This past month was a bit of a reading slump for me, something that seemed endemic across the blogosphere. It’s summer, and everyone’s going on vacation, working in their gardens, laying by the pool. There were just a lot more non-reading things going on. And then the heat struck.
We’ve had heat indexes in Indiana in the 115 range for the past week or so. I know in other parts of the country, this is just another July day. No big deal. I understand that in places like Florida and Arizona and Texas, you’re probably inclined to laugh at our heat advisories and call us pansies. That’s okay.
As a sociologist, I understand that weather, like everything else in the world, is socially constructed. What is hot? What is cold? Hot and cold are whatever you say they are. So for the person born and raised in Miami, a day that dips into the 40s is cold. For someone in Maine, it’s balmy. Weather is all about your expectations.

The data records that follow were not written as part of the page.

(* ===== verification/RaftSafety.v ===== *)
(** * Raft: safety of the cluster

    The theorems over every reachable state of the cluster, for any lawful
    storage: one leader per term, matching logs, monotone terms and durable
    votes; and the limit of what the code guarantees: without ordered delivery
    a committed entry can be erased. *)

From S2P Require Import Prelude Types Network Storage Raft RaftLocal RaftEvents RaftDurable.
From S2P Require Import RaftNet RaftNetLemmas RaftElection RaftLogs RaftExec.

Section safety.
Context {V St U : Type} `{RaftStorageSpec St V}.
Context (cluster : gset NodeId) (cfg : RaftConfig).
Implicit Types (σ : Net V St).

Lemma reachable_net_ok σ : reachable cluster cfg σ → net_ok cluster σ.
Proof.
  intros (σ0 & Hi & Hr). apply initial_net_ok in Hi.
  induction Hr as [|? ? ? Hs ? IH]; [done|]. apply IH.
  by eapply (step_change norm norm_idem).
Qed.

Lemma reachable_in σ n st : reachable cluster cfg σ → nodes σ !! n = Some st → n ∈ cluster.
Proof. intros Hr. apply net_ok_in. by apply reachable_net_ok. Qed.

(** A leader of a term has won it, and only one node wins a term. *)
Lemma one_leader_per_term σ a b p q :
  reachable cluster cfg σ →
  nodes σ !! a = Some (Up p) → nodes σ !! b = Some (Up q) →
  role p = Leader → role q = Leader → current_term p = current_term q → a = b.
Proof.
  intros Hr Ha Hb Hp Hq Ht. destruct (decide (2 ≤ size cluster)) as [Htwo|Hsmall].
  - destruct (reachable_safety_inv norm cluster Htwo norm_idem cfg σ Hr) as (_ & h & tl & Hei & _).
    apply (won_unique cluster h (current_term p)); [by eapply ei_leader|].
    rewrite Ht. by eapply ei_leader.
  - eapply small_cluster_eq; eauto using reachable_in.
Qed.

(** C3. Election safety: in every reachable state of a cluster of any size,
    whatever messages were lost, duplicated, delayed or reordered and
    wherever nodes crashed and restarted, two running nodes that are leaders
    of the same term are the same node. *)
Theorem election_safety σ a b p q :
  reachable cluster cfg σ →
  nodes σ !! a = Some (Up p) → nodes σ !! b = Some (Up q) →
  role p = Leader → role q = Leader → current_term p = current_term q → a = b.
Proof. apply one_leader_per_term. Qed.

(** C5. Log matching: in every reachable state, if the log of a node holds
    an entry of some term at index [i] and the log of another node, running
    or stopped, an entry of the same term at index [i] or later, then the two
    logs are equal up to and including [i], in every observation of the
    values that storage preserves. *)
Theorem log_matching (obs : V → U) σ a b sa sb :
  (∀ v, obs (norm v) = obs v) →
  reachable cluster cfg σ → a ≠ b →
  nodes σ !! a = Some sa → nodes σ !! b = Some sb →
  matches_upto (olog obs sa) (olog obs sb).
Proof.
  intros Hobs Hr Hne Ha Hb. destruct (decide (2 ≤ size cluster)) as [Htwo|Hsmall].
  - destruct (reachable_safety_inv obs cluster Htwo Hobs cfg σ Hr) as (_ & h & tl & _ & Hli).
    eapply (agrees_matches_upto tl); eauto using li_log.
  - destruct Hne. eapply small_cluster_eq; eauto using reachable_in.
Qed.

(** C11. Terms never go back and a vote is never changed within its term: any
    step of the cluster, a crash between two writes and a restart included,
    leaves every node's term at least as high, and if the term is the same,
    a vote it had cast. *)
Theorem term_vote_monotone σ σ' n st st1 :
  reachable cluster cfg σ → step cluster cfg σ σ' →
  nodes σ !! n = Some st → nodes σ' !! n = Some st1 →
  (st_term st ≤ st_term st1)%N ∧
  (st_term st1 = st_term st → ∀ c, st_vote st = Some c → st_vote st1 = Some c).
Proof.
  intros Hr%reachable_net_ok Hs Hn Hn1.
  destruct (step_change norm norm_idem cluster cfg σ σ' Hr Hs)
    as (_ & m & st' & st1' & new & Hm & Hns & _ & Hch).
  rewrite Hns in Hn1. apply lookup_insert_Some in Hn1 as [[<- <-]|[_ Hn1]].
  - rewrite Hm in Hn. injection Hn as <-. by eapply change_binds.
  - rewrite Hn in Hn1. by injection Hn1 as <-.
Qed.
End safety.

(** ** Concrete runs *)
Module Runs.
Import Three.

Definition late : Instant := from_secs 60.

(** [n1] is elected in term 1 with the vote of [n2] and proposes 10. *)
Definition elect1 : list (Action N) :=
  [ARestart n1; ARestart n2; ARestart n3; ATick n1 late; ADeliver 1; ADeliver 2;
   APropose n1 10%N].

(** Packet 6 brings [n2] the entry. *)
Definition replicate1 : list (Action N) := elect1 ++ [ADeliver 6].

Definition state (acts : list (Action N)) : Net N (RaftMemoryStorage N) :=
  default start (run acts).

(** Packet 8 is a heartbeat sent before the entry 11 of packet 10; [n2]
    handles it last. [n1] has committed 11 by then; [n3], elected in term 2
    with the vote of [n2], commits 12 in the same slot. *)
Definition overtaken : list (Action N) :=
  elect1 ++ [ATick n1 late; APropose n1 11%N; ADeliver 6; ADeliver 10; ADeliver 12].
Definition erased : list (Action N) := overtaken ++ [ADeliver 8].
Definition reordered : list (Action N) :=
  erased ++ [ADeliver 5; ATick n3 late; ADeliver 16; ADeliver 17; APropose n3 12%N;
   ADeliver 21; ADeliver 22].
End Runs.

Module RunFacts.
Import Three Runs.

Lemma state_reachable acts : is_some (run acts) = true → reachable cluster cfg (state acts).
Proof.
  unfold state. destruct (run acts) eqn:Hr; [|done]. intros _. by eapply run_reachable.
Qed.

Lemma state_run acts : is_some (run acts) = true → run acts = Some (state acts).
Proof. unfold state. by destruct (run acts). Qed.

Lemma state_app acts more :
  is_some (run (acts ++ more)) = true →
  exec cluster cfg e more (state acts) = Some (state (acts ++ more)).
Proof.
  unfold state, run. rewrite exec_app. destruct (exec _ _ _ acts _) as [σ|]; [|done]. simpl.
  by destruct (exec _ _ _ more σ).
Qed.

(** A check a run passes when [n] is up with the given role, term and log. *)
Definition shows (acts : list (Action N)) (n : NodeId) (r : Role) (t : N)
    (l : list (LogEntry N)) : bool :=
  match nodes (state acts) !! n with
  | Some (Up p) => bool_decide (role p = r) && (current_term p =? t)%N && bool_decide (log p = l)
  | _ => false
  end.

Lemma shows_spec acts n r t l :
  shows acts n r t l = true →
  ∃ p, nodes (state acts) !! n = Some (Up p) ∧ role p = r ∧ current_term p = t ∧ log p = l.
Proof.
  unfold shows. destruct (nodes (state acts) !! n) as [[p|]|]; [|done..].
  intros Hb. breflect. naive_solver.
Qed.
End RunFacts.

Module Witnesses.
Import Three Runs RunFacts.

Lemma election_safety_witness :
  ∃ p, nodes (state elect1) !! n1 = Some (Up p) ∧ role p = Leader ∧ n1 = n1.
Proof.
  destruct (shows_spec elect1 n1 Leader 1 [mkEntry 1 10%N]) as (p & Hn & Hr & _ & _).
  { vm_compute; reflexivity. }
  exists p. split; [exact Hn|]. split; [exact Hr|].
  refine (election_safety cluster cfg (state elect1) n1 n1 p p _ Hn Hn Hr Hr eq_refl).
  apply state_reachable. vm_compute. reflexivity.
Defined.

Lemma log_matching_witness :
  ∃ sa sb, nodes (state replicate1) !! n1 = Some sa ∧ nodes (state replicate1) !! n2 = Some sb ∧
    take 1 (olog id sa) = take 1 (olog id sb).
Proof.
  destruct (shows_spec replicate1 n1 Leader 1 [mkEntry 1 10%N]) as (p & Hp & _ & _ & Hlp).
  { vm_compute; reflexivity. }
  destruct (shows_spec replicate1 n2 Follower 1 [mkEntry 1 10%N]) as (q & Hq & _ & _ & Hlq).
  { vm_compute; reflexivity. }
  exists (Up p), (Up q). split; [exact Hp|]. split; [exact Hq|].
  refine (log_matching cluster cfg id (state replicate1) n1 n2 (Up p) (Up q) _ _ _ Hp Hq
    0 0 (1%N, 10%N) (1%N, 10%N) _ _ _ eq_refl); [reflexivity| |done|done| |].
  - apply state_reachable. vm_compute. reflexivity.
  - unfold olog; simpl. by rewrite Hlp.
  - unfold olog; simpl. by rewrite Hlq.
Defined.

Lemma term_vote_monotone_witness :
  ∃ st st1, nodes (state elect1) !! n2 = Some st ∧ nodes (state replicate1) !! n2 = Some st1 ∧
    (st_term st ≤ st_term st1)%N.
Proof.
  destruct (shows_spec elect1 n2 Follower 1 []) as (p & Hp & _ & _ & _).
  { vm_compute; reflexivity. }
  destruct (shows_spec replicate1 n2 Follower 1 [mkEntry 1 10%N]) as (q & Hq & _ & _ & _).
  { vm_compute; reflexivity. }
  exists (Up p), (Up q). split; [exact Hp|]. split; [exact Hq|].
  apply (term_vote_monotone cluster cfg (state elect1) (state replicate1) n2 (Up p) (Up q));
    [| |exact Hp|exact Hq].
  - apply state_reachable. vm_compute. reflexivity.
  - apply (exec1_sound cluster cfg e (ADeliver 6)). vm_compute. reflexivity.
Defined.

(** C37. Without ordered delivery a committed entry can be lost, because a
    follower cuts its log at the end of what an AppendEntries covers even when
    nothing conflicts. A three-node cluster runs without a crash. The leader
    [n1] sent [n2] a heartbeat without entries after slot 0, and later the
    AppendEntries with the entry of slot 1; [n2] holds that entry and [n1] has
    delivered it. When [n2] now handles the earlier heartbeat its log ends
    with slot 0, and events that follow, still without a crash, make [n3]
    deliver another value for slot 1. *)
Theorem reordering_breaks_agreement :
  ∃ σ1 σ2 σ3 i j p q,
    let en := mkEntry 1 11%N in
    let heartbeat := AppendEntries 1 n1 (Some 0%N) 1 [] None in
    without_crash cluster cfg σ1 ∧ i < j ∧
    packets σ1 !! i = Some (mkPacket n1 n2 heartbeat) ∧
    packets σ1 !! j = Some (mkPacket n1 n2 (AppendEntries 1 n1 (Some 0%N) 1 [en] None)) ∧
    nodes σ1 !! n2 = Some (Up p) ∧ current_term p = 1%N ∧ vget (log p) 1 = Some en ∧
    (n1, mkDecision 1 (value en)) ∈ delivered σ1 ∧
    node_handles cluster n2 (EvReceive n1 heartbeat) σ1 σ2 ∧
    nodes σ2 !! n2 = Some (Up q) ∧ current_term q = 1%N ∧ vget (log q) 1 = None ∧
    continues cluster σ2 σ3 ∧ (n3, mkDecision 1 12%N) ∈ delivered σ3.
Proof.
  destruct (shows_spec overtaken n2 Follower 1 [mkEntry 1 10%N; mkEntry 1 11%N])
    as (p & Hp & _ & Htp & Hlp); [vm_compute; reflexivity|].
  destruct (shows_spec erased n2 Follower 1 [mkEntry 1 10%N])
    as (q & Hq & _ & Htq & Hlq); [vm_compute; reflexivity|].
  exists (state overtaken), (state erased), (state reordered), 8, 10, p, q. cbv zeta.
  split_and!; [|lia|vm_compute; reflexivity|vm_compute; reflexivity|done|done|by rewrite Hlp
    |apply (list_elem_of_lookup_2 _ 1); by vm_compute| |done|done|by rewrite Hlq|
    |apply (list_elem_of_lookup_2 _ 3); by vm_compute].
  - eapply run_without_crash; [|apply state_run]; vm_compute; reflexivity.
  - eapply (exec1_deliver cluster cfg e 8 (mkPacket n1 n2 _)); vm_compute; reflexivity.
  - eapply exec_continues; [|apply (state_app erased)]; vm_compute; reflexivity.
Qed.
End Witnesses.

When I lived in Mississippi, I was a college student, so perhaps there’s an additional explanatory variable there (i.e., college students will do many stupid and crazy things), but I lived in an upstairs apartment with no central air conditioning. We survived with window units, but not, folks, not a window unit in every room. I have no idea how we did that. I think perhaps the heat melted the brain cells responsible for storing the memory of what that must have felt like. And looking back, mainly I think, why was there a house in Jackson, Mississippi, without central air conditioning in the first place?
In the Jackson summers, we walked places. We got in the car and drove places. I think I actually did things like run and exercise. We went on about our lives. It was Mississippi, you see.
In southern Indiana, I have decided that it’s best not to leave the house. Exercising is out of the question. If the weeds in the yard and garden time it correctly, they’ll be able to live out their long lives with no interference from me, because I’m just not going out there. Because in southern Indiana, this is hot. You see how it’s socially constructed? Or maybe I’m just older. Whatever. I’m still not going outside.
At any rate, in southern Indiana right now, it is hot. And the heat advisory tells us explicitly, “Find a good book. Curl up on your couch. Make a cold mixed drink.” I wish that’s what heat advisories said. It is, nonetheless, what we are doing. And it’s kind of fitting, isn’t it? We’ve come full circle back to like, February, when curling up on the couch is also the wisest course of action.